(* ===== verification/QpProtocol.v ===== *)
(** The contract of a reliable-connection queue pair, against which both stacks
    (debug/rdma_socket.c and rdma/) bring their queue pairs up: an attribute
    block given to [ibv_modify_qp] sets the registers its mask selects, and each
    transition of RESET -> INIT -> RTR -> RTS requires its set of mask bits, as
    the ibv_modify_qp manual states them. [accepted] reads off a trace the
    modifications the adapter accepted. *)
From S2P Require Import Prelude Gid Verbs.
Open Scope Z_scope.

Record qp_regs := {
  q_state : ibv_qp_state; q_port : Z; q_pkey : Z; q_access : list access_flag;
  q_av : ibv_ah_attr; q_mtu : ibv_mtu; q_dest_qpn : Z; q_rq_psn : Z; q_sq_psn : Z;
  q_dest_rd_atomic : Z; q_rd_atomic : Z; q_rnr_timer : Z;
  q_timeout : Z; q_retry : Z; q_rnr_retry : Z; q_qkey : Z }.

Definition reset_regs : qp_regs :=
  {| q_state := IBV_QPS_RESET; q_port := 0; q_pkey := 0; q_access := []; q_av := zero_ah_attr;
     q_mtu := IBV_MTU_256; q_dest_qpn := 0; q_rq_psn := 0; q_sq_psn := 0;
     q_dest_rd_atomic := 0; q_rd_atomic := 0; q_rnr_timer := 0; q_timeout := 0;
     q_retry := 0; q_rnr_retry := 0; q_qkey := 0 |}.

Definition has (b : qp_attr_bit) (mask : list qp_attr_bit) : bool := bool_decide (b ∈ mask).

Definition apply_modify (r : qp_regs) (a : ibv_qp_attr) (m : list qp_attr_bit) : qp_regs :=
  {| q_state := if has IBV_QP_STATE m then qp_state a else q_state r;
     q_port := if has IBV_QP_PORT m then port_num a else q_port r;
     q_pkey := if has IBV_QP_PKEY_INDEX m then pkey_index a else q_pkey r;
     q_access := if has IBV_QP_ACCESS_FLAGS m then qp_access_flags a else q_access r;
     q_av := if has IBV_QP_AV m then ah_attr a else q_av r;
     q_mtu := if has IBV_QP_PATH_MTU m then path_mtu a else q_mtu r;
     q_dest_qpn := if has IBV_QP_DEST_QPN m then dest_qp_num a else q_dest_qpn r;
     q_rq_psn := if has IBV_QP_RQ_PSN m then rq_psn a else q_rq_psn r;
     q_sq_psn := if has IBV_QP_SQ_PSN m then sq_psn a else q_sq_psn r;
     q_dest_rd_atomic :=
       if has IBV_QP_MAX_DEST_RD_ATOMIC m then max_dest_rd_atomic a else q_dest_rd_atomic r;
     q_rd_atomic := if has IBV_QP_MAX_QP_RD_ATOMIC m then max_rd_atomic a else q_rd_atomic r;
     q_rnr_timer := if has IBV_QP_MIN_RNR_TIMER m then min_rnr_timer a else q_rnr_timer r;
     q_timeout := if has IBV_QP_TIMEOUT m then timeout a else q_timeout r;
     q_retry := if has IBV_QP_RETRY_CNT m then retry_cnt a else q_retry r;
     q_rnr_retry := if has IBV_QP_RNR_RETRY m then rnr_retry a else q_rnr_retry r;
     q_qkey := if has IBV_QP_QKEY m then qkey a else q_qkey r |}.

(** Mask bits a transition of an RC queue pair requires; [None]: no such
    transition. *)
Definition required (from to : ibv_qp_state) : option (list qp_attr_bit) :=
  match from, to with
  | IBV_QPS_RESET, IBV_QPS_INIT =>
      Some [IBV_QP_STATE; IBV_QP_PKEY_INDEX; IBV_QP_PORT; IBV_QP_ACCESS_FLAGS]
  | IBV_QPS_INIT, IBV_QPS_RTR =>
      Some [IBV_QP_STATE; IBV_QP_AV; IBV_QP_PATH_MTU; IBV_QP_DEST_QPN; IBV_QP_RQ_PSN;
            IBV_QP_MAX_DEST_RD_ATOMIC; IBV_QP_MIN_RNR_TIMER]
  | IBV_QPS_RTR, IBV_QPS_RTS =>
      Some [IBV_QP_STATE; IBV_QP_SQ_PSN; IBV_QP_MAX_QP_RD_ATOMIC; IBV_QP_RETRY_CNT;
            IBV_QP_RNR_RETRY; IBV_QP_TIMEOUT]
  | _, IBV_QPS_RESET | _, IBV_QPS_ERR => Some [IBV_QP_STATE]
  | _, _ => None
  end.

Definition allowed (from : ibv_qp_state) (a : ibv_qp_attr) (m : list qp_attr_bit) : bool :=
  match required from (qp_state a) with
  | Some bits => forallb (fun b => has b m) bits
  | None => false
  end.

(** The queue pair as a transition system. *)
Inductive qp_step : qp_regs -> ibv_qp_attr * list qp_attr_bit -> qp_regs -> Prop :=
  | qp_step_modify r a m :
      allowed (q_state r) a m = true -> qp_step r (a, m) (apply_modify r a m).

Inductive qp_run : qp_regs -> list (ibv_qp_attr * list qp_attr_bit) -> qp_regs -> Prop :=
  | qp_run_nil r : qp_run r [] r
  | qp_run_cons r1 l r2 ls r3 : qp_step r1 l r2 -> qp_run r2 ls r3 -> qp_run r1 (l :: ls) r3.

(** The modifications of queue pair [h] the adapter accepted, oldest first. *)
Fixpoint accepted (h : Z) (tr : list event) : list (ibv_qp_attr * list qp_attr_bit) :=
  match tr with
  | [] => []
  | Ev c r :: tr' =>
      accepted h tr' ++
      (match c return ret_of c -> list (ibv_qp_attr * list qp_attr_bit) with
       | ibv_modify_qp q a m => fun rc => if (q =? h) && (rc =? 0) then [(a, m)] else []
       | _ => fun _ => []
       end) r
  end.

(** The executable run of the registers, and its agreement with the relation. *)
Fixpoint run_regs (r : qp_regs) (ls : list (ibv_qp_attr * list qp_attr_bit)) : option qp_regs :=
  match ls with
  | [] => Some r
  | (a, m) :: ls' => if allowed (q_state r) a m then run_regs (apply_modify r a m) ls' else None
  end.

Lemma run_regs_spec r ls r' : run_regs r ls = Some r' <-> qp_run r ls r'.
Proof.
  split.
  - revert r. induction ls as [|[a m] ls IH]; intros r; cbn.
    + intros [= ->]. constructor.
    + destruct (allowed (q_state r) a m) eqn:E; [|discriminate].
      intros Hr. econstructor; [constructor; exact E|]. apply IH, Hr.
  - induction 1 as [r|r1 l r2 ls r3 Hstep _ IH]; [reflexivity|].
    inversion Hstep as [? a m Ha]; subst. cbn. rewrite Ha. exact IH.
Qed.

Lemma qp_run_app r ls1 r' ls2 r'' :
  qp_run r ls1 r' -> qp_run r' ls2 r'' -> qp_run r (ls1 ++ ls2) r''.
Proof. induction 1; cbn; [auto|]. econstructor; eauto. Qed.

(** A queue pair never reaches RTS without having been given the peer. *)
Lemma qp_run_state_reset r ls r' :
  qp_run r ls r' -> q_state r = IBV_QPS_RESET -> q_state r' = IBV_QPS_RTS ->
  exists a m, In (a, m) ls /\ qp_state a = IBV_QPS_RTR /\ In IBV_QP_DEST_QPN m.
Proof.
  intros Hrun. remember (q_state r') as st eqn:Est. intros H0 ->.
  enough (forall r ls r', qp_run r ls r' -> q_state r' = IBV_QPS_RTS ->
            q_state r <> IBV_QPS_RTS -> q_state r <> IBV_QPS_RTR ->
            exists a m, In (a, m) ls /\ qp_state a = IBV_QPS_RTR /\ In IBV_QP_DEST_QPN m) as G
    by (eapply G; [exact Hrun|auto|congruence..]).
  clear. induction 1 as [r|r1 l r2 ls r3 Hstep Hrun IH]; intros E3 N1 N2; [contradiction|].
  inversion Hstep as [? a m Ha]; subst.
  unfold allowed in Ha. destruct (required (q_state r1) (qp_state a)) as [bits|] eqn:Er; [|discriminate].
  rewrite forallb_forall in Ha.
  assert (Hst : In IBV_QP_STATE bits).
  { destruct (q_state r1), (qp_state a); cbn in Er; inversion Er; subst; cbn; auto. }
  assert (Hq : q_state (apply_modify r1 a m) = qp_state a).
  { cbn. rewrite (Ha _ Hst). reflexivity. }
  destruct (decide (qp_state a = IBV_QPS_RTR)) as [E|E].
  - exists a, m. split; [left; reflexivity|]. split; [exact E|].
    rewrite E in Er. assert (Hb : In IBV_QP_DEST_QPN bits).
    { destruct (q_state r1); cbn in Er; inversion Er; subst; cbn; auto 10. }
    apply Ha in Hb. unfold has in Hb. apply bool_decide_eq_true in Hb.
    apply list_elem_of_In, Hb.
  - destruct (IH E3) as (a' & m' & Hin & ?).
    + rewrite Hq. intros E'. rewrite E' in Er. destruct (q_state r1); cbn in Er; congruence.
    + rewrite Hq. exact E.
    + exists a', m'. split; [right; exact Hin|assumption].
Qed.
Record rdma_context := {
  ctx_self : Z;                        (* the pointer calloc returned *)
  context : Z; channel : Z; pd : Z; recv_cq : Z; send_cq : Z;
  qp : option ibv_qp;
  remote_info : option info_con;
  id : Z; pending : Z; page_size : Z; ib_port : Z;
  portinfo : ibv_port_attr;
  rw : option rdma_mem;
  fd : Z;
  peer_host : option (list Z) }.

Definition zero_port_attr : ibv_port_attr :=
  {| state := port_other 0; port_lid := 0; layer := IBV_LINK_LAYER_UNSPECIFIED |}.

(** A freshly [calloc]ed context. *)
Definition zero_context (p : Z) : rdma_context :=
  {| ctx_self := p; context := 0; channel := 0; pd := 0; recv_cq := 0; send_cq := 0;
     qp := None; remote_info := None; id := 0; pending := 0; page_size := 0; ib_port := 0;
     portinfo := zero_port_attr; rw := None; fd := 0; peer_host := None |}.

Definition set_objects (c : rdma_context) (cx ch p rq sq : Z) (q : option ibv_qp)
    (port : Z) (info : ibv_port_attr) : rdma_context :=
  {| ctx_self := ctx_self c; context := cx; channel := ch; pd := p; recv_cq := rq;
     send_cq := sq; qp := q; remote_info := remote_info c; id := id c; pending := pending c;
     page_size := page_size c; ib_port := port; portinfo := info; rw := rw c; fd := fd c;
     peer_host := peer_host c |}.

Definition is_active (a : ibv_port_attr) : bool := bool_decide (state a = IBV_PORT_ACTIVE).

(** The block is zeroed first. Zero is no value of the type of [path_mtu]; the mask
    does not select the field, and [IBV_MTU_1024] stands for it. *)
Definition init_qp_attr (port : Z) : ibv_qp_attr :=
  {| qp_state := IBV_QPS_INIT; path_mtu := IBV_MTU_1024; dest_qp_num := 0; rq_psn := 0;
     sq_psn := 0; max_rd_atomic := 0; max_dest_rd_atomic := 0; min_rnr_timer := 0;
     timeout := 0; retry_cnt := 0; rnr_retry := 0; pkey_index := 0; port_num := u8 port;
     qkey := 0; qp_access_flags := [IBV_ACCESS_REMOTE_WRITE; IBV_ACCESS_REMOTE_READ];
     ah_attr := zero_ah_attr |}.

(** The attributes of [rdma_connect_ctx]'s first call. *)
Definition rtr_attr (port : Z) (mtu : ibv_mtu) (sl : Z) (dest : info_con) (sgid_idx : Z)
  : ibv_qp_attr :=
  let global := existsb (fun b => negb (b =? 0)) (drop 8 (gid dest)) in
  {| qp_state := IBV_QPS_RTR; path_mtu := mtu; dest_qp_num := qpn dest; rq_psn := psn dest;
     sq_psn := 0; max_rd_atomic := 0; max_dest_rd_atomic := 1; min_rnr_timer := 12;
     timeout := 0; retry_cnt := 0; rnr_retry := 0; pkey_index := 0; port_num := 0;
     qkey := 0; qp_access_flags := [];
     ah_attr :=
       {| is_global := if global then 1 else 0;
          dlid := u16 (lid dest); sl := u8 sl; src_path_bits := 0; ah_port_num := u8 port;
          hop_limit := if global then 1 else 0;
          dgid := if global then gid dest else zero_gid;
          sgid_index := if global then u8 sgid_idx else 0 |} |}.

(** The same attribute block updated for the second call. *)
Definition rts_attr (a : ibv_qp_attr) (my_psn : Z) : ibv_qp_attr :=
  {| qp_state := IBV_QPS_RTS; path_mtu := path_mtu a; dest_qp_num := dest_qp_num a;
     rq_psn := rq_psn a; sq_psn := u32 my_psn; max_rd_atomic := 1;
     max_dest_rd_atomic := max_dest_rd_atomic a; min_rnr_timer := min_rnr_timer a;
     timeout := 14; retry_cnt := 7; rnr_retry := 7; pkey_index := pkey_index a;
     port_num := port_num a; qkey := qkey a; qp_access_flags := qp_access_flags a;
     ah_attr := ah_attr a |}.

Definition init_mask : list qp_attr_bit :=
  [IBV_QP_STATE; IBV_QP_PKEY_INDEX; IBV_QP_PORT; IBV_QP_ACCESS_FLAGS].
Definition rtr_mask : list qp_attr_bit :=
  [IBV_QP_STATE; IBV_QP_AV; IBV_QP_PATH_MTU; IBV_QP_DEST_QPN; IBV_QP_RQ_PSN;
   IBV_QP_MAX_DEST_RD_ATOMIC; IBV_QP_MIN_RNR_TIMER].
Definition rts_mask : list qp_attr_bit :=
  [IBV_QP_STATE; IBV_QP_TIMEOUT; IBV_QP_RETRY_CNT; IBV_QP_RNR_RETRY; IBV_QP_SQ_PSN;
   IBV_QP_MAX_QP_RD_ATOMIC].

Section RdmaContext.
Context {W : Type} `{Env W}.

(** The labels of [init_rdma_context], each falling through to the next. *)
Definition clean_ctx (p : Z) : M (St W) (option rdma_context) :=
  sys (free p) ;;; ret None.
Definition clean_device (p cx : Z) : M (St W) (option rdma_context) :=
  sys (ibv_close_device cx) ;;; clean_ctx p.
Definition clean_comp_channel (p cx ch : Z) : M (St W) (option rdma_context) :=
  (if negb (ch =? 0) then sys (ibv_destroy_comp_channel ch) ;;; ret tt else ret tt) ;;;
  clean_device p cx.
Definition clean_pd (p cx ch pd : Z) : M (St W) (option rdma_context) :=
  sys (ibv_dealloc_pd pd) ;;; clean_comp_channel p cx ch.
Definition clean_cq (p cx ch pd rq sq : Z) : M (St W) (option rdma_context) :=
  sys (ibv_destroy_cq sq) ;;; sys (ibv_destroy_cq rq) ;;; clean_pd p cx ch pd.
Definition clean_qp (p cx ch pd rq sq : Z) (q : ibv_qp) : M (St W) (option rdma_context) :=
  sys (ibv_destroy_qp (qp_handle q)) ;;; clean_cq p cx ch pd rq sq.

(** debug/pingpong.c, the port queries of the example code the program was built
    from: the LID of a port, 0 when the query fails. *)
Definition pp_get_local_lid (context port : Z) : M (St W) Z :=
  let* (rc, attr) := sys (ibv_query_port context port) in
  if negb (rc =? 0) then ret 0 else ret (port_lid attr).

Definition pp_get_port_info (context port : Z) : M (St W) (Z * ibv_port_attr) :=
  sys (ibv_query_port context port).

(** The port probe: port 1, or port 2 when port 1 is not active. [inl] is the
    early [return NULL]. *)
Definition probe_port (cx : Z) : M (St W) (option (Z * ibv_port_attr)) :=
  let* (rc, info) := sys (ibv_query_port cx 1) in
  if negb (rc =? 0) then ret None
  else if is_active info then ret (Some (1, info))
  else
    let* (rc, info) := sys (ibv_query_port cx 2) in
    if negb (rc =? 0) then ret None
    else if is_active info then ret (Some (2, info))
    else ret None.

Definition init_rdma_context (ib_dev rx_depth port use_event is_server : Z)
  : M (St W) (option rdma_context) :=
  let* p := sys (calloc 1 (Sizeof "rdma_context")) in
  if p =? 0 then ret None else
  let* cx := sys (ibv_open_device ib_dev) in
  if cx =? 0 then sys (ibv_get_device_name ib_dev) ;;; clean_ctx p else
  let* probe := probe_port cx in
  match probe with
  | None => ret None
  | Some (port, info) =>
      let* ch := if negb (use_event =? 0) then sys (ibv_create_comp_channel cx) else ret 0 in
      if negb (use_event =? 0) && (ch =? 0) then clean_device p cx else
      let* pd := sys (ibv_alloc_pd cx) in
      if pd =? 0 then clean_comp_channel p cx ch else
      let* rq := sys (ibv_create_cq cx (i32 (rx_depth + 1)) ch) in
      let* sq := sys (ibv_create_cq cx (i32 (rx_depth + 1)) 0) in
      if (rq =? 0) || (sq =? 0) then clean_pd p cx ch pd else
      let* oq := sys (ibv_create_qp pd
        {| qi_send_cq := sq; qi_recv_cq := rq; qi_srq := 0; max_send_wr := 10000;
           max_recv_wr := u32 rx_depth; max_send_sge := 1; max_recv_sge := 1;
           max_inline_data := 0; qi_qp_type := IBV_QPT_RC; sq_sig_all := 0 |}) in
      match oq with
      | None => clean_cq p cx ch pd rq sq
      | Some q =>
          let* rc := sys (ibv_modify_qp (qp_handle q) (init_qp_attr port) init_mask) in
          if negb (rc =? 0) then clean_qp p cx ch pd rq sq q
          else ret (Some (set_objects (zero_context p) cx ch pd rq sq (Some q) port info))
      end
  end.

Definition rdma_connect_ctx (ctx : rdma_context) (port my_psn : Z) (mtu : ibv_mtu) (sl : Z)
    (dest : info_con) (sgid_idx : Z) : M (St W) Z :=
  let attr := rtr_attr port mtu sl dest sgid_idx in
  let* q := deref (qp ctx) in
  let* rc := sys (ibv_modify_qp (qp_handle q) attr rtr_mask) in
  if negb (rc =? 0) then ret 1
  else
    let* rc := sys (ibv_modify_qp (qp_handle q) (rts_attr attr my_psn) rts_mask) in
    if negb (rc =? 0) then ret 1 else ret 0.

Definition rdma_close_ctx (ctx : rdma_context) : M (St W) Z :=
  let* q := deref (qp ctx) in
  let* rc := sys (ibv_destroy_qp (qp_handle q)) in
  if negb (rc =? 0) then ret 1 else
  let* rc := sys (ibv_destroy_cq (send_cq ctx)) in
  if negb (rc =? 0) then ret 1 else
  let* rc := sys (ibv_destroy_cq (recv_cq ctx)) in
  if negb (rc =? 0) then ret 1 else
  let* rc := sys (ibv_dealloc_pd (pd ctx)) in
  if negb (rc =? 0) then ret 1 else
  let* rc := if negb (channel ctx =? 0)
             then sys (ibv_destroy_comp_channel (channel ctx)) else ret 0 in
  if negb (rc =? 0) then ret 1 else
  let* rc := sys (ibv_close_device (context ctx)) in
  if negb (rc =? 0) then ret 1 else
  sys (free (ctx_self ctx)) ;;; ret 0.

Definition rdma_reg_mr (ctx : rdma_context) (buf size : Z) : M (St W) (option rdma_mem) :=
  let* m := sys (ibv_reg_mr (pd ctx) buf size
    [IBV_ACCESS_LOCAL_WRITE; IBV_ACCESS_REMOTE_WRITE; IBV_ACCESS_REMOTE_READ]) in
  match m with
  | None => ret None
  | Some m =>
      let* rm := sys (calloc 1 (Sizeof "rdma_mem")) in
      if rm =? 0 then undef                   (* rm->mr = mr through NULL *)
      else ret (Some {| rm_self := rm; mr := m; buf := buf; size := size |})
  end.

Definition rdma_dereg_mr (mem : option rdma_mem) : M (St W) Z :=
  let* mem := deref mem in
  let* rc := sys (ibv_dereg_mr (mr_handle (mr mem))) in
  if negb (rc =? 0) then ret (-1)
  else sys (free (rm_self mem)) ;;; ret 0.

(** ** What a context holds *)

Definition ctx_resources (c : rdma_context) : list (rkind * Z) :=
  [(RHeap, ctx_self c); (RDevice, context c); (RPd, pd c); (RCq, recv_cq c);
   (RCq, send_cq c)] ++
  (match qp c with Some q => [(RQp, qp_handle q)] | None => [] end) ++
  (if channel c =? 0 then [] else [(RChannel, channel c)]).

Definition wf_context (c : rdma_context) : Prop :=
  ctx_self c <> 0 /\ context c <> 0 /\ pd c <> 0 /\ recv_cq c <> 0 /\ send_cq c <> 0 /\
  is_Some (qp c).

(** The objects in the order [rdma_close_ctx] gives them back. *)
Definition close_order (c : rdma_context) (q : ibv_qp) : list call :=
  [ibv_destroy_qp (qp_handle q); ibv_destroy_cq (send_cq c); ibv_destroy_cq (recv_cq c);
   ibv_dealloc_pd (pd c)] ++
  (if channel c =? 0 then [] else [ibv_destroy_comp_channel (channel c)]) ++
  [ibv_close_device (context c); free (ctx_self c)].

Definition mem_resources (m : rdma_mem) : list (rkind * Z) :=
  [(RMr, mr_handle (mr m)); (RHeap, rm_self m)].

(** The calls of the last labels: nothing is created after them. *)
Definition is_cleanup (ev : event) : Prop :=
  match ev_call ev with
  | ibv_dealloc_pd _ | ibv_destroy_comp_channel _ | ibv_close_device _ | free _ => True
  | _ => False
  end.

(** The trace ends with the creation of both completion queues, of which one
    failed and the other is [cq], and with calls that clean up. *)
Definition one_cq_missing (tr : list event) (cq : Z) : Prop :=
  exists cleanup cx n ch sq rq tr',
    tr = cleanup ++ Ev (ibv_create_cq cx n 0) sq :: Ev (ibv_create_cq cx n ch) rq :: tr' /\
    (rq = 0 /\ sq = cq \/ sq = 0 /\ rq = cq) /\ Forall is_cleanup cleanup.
•••
Repeat, word for word, the lines from the opening of the material through the line containing "q_dest_qpn := if".

(* ===== verification/QpProtocol.v ===== *)
(** The contract of a reliable-connection queue pair, against which both stacks
    (debug/rdma_socket.c and rdma/) bring their queue pairs up: an attribute
    block given to [ibv_modify_qp] sets the registers its mask selects, and each
    transition of RESET -> INIT -> RTR -> RTS requires its set of mask bits, as
    the ibv_modify_qp manual states them. [accepted] reads off a trace the
    modifications the adapter accepted. *)
From S2P Require Import Prelude Gid Verbs.
Open Scope Z_scope.

Record qp_regs := {
  q_state : ibv_qp_state; q_port : Z; q_pkey : Z; q_access : list access_flag;
  q_av : ibv_ah_attr; q_mtu : ibv_mtu; q_dest_qpn : Z; q_rq_psn : Z; q_sq_psn : Z;
  q_dest_rd_atomic : Z; q_rd_atomic : Z; q_rnr_timer : Z;
  q_timeout : Z; q_retry : Z; q_rnr_retry : Z; q_qkey : Z }.

Definition reset_regs : qp_regs :=
  {| q_state := IBV_QPS_RESET; q_port := 0; q_pkey := 0; q_access := []; q_av := zero_ah_attr;
     q_mtu := IBV_MTU_256; q_dest_qpn := 0; q_rq_psn := 0; q_sq_psn := 0;
     q_dest_rd_atomic := 0; q_rd_atomic := 0; q_rnr_timer := 0; q_timeout := 0;
     q_retry := 0; q_rnr_retry := 0; q_qkey := 0 |}.

Definition has (b : qp_attr_bit) (mask : list qp_attr_bit) : bool := bool_decide (b ∈ mask).

Definition apply_modify (r : qp_regs) (a : ibv_qp_attr) (m : list qp_attr_bit) : qp_regs :=
  {| q_state := if has IBV_QP_STATE m then qp_state a else q_state r;
     q_port := if has IBV_QP_PORT m then port_num a else q_port r;
     q_pkey := if has IBV_QP_PKEY_INDEX m then pkey_index a else q_pkey r;
     q_access := if has IBV_QP_ACCESS_FLAGS m then qp_access_flags a else q_access r;
     q_av := if has IBV_QP_AV m then ah_attr a else q_av r;
     q_mtu := if has IBV_QP_PATH_MTU m then path_mtu a else q_mtu r;
     q_dest_qpn := if has IBV_QP_DEST_QPN m then dest_qp_num a else q_dest_qpn r;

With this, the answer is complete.